**INSTRUCTIONS TO FOLLOW**
Look below for the line containing "conns_ok cs' ∧" and the line containing "by (rewrite Hp, !length_app;"; repeat exactly those two lines and all lines between them, and nothing else.

******************************

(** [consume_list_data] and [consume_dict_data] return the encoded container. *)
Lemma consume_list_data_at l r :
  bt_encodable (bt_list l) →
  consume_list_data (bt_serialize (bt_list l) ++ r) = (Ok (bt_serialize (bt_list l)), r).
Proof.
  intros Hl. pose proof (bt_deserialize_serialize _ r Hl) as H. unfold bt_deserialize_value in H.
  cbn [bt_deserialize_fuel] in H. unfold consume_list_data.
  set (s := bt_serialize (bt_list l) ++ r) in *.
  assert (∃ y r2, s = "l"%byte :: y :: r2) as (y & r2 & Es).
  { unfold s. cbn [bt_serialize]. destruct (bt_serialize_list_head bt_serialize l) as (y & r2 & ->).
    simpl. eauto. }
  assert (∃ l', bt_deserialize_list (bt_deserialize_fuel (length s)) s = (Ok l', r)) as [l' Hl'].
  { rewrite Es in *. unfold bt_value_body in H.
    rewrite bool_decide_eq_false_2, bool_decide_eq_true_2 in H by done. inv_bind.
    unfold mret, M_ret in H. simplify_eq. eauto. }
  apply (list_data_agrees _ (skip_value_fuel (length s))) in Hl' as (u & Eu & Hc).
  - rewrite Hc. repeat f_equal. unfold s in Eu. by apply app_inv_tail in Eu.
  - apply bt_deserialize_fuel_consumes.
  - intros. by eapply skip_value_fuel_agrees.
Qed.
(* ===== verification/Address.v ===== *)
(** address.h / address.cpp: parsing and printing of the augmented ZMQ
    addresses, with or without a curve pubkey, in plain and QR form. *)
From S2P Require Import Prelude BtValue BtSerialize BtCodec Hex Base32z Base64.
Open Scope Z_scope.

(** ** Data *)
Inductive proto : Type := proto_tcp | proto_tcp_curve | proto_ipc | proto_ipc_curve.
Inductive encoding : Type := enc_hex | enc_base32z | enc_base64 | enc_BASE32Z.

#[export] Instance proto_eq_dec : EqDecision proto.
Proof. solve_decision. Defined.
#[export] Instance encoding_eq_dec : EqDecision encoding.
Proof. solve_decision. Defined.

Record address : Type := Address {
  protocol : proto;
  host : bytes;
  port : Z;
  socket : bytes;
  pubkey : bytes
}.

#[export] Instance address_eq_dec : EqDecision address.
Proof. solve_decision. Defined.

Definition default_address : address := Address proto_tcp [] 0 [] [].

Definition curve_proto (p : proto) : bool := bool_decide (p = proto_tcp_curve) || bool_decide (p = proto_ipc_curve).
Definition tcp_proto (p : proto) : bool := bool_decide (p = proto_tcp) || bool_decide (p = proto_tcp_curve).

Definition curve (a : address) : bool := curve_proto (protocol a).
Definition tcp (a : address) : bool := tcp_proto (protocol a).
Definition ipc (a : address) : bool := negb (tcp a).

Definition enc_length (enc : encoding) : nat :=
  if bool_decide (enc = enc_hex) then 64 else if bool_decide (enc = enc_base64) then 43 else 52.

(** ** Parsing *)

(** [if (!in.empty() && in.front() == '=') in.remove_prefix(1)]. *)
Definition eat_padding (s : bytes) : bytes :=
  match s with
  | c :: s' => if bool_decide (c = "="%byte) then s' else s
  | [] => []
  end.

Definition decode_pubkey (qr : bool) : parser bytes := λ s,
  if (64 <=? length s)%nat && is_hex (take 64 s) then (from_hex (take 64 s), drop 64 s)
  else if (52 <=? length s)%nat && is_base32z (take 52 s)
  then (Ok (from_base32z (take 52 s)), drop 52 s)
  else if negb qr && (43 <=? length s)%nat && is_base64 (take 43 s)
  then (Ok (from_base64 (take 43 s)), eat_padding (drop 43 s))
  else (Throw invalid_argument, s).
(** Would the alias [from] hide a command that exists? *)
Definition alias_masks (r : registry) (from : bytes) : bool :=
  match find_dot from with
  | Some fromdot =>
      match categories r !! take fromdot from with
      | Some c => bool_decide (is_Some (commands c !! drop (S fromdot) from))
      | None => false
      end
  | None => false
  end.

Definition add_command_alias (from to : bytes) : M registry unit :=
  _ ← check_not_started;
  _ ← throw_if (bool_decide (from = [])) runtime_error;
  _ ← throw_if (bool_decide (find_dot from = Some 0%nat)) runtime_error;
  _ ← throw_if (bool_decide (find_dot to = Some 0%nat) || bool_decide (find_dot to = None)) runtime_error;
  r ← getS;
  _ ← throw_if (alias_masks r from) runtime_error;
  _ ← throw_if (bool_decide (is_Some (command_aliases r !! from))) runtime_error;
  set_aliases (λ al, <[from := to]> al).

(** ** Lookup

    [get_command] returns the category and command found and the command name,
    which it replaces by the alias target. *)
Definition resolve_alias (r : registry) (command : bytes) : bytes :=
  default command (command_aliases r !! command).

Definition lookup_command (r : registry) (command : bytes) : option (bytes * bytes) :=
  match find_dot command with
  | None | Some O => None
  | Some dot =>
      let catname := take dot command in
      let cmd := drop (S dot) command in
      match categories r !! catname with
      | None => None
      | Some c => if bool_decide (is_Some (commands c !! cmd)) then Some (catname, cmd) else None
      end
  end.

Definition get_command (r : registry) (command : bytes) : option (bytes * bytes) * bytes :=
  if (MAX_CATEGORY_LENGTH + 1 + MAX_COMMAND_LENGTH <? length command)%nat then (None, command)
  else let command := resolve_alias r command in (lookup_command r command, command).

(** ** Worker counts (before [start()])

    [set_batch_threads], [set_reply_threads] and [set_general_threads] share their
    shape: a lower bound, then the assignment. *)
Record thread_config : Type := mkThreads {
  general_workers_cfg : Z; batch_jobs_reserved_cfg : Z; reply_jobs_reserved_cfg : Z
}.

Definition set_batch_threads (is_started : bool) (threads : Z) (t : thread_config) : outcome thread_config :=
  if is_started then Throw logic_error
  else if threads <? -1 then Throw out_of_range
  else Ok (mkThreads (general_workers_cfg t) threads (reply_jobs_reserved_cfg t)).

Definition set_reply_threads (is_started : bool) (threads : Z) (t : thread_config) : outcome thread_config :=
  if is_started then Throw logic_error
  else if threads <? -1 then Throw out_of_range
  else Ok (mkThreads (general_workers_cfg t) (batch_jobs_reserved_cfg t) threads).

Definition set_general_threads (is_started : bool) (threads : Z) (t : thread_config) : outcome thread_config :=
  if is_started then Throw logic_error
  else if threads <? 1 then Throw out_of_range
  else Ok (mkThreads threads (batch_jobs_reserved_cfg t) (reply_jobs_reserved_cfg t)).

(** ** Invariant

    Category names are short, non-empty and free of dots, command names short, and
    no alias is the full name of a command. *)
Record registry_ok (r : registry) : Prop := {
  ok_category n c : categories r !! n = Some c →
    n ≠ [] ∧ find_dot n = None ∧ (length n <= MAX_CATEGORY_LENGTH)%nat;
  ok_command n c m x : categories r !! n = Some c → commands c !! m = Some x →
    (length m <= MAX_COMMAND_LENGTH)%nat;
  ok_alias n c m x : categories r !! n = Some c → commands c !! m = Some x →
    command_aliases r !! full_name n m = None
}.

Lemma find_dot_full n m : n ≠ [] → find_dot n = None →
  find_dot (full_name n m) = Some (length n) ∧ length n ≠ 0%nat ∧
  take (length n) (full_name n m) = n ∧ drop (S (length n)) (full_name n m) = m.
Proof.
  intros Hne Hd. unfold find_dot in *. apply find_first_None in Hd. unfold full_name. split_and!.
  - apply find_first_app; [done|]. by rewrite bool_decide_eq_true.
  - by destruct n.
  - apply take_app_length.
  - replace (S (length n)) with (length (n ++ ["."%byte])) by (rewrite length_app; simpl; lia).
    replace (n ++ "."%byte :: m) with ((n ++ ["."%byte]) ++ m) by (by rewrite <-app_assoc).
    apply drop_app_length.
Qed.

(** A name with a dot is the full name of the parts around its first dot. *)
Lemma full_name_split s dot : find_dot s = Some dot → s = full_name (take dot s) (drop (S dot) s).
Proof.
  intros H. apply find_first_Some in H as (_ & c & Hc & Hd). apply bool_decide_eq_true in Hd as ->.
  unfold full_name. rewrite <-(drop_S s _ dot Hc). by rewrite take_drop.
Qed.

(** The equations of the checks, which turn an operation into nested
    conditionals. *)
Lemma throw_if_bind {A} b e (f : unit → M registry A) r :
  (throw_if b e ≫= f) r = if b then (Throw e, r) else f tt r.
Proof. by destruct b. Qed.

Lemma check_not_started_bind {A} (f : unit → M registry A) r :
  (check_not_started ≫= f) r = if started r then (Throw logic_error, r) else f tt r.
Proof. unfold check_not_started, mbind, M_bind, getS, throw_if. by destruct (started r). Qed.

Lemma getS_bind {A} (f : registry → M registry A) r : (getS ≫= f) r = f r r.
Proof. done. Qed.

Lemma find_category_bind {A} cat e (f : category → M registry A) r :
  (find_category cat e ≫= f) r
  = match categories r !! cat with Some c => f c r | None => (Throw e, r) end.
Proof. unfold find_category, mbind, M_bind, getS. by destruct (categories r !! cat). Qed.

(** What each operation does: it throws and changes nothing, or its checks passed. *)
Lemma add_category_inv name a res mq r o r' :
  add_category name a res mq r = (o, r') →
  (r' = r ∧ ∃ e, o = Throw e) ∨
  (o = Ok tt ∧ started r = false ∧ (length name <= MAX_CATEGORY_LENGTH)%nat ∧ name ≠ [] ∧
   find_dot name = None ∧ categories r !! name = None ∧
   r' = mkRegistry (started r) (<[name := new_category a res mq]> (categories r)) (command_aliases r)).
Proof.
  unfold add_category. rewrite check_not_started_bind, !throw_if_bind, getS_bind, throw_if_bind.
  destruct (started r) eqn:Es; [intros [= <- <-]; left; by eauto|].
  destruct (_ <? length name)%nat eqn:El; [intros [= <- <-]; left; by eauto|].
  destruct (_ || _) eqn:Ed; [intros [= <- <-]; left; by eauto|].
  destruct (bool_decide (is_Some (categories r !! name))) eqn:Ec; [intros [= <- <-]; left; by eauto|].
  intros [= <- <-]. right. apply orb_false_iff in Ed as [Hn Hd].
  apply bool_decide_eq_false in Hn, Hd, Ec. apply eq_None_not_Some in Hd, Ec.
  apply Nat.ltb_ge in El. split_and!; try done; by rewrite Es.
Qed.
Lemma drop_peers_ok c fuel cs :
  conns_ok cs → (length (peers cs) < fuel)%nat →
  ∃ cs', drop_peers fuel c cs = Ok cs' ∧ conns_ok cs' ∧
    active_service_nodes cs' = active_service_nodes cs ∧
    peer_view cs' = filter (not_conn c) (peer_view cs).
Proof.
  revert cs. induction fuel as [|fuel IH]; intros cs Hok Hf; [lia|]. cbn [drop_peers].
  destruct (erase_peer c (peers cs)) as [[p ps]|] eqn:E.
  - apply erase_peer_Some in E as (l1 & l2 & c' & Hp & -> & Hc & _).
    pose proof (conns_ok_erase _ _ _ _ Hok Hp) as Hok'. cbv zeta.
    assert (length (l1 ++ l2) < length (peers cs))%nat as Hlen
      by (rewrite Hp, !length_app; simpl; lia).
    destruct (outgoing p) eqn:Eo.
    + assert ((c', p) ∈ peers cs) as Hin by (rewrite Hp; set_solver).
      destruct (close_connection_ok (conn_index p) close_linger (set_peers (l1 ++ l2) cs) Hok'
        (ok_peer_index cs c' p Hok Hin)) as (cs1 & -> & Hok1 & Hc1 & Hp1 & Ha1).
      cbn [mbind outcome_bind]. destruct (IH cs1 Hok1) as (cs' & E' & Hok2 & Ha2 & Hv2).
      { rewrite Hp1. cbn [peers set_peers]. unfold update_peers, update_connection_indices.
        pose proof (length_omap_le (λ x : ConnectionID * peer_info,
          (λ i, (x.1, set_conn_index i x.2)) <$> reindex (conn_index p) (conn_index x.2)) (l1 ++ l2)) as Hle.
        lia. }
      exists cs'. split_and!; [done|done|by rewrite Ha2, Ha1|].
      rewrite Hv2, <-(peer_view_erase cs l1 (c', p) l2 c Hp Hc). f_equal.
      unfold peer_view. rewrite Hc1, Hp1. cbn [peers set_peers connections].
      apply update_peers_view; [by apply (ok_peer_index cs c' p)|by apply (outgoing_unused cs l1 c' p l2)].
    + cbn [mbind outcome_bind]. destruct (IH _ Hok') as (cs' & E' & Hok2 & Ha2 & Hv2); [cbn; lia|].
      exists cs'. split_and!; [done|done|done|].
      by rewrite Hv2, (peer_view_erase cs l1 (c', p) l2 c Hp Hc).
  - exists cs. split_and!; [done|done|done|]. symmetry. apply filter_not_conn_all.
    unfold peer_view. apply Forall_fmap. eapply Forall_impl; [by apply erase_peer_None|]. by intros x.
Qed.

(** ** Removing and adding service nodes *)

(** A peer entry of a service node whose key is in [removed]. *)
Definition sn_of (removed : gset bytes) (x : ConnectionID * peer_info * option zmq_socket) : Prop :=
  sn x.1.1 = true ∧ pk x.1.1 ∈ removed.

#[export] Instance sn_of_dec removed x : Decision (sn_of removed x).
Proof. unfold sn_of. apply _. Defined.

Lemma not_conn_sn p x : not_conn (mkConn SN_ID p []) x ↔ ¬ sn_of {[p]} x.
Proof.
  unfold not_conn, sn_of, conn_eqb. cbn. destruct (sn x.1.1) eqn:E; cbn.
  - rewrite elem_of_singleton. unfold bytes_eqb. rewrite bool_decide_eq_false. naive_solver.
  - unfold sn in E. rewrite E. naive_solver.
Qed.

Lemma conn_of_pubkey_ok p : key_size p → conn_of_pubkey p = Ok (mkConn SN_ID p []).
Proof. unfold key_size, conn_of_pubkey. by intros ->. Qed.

******************************

**PROBLEM SOLUTION**
  ∃ cs', drop_peers fuel c cs = Ok cs' ∧ conns_ok cs' ∧
    active_service_nodes cs' = active_service_nodes cs ∧
    peer_view cs' = filter (not_conn c) (peer_view cs).
Proof.
  revert cs. induction fuel as [|fuel IH]; intros cs Hok Hf; [lia|]. cbn [drop_peers].
  destruct (erase_peer c (peers cs)) as [[p ps]|] eqn:E.
  - apply erase_peer_Some in E as (l1 & l2 & c' & Hp & -> & Hc & _).
    pose proof (conns_ok_erase _ _ _ _ Hok Hp) as Hok'. cbv zeta.
    assert (length (l1 ++ l2) < length (peers cs))%nat as Hlen
      by (rewrite Hp, !length_app; simpl; lia).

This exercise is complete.